[[ The input open ]]
Lemma common_lookup_bounds universe r :
  common_lookup common_universes universe = Some r ->
  7 <= r /\ r + 3 <= universe /\ r mod 4 = 3 /\ universe < 2 ^ 64.
Proof.
  intros H. destruct (common_lookup_in _ _ _ H) as (Hr & c & Hin & <- & <-).
  pose proof common_universes_checked as Hc.
  unfold common_universes_check in Hc. rewrite forallb_forall in Hc.
  specialize (Hc c Hin). apply orb_true_iff in Hc. destruct Hc as [Hc|Hc].
  - apply Z.eqb_eq in Hc. lia.
  - repeat (apply andb_true_iff in Hc; destruct Hc as [Hc ?]).
    repeat match goal with
           | H : (_ <=? _) = true |- _ => apply Z.leb_le in H
           | H : (_ <? _) = true |- _ => apply Z.ltb_lt in H
           | H : (_ =? _) = true |- _ => apply Z.eqb_eq in H
           end.
    lia.
Qed.

Lemma table_certificates_ok :
  Forall (fun t => Z.prime (fst (fst t))
                   /\ no_3mod4_prime_check (fst (fst t)) (snd (fst t)) (snd t) = true)
         table_certificates.
Proof.
  unfold table_certificates.
  repeat (apply Forall_cons; [cbn [fst snd]; split; [|vm_compute; reflexivity]|]);
    [ exact table_prime_16 | exact table_prime_24 | exact table_prime_32
    | exact table_prime_40 | exact table_prime_48 | exact table_prime_56
    | exact table_prime_63 | exact table_prime_64 | apply Forall_nil ].
Qed.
[[ The input closed ]]
**Task**
Collect, from the material above, every line containing the word "repeat".

**Exercise solution**
  - repeat (apply andb_true_iff in Hc; destruct Hc as [Hc ?]).
    repeat match goal with
  repeat (apply Forall_cons; [cbn [fst snd]; split; [|vm_compute; reflexivity]|]);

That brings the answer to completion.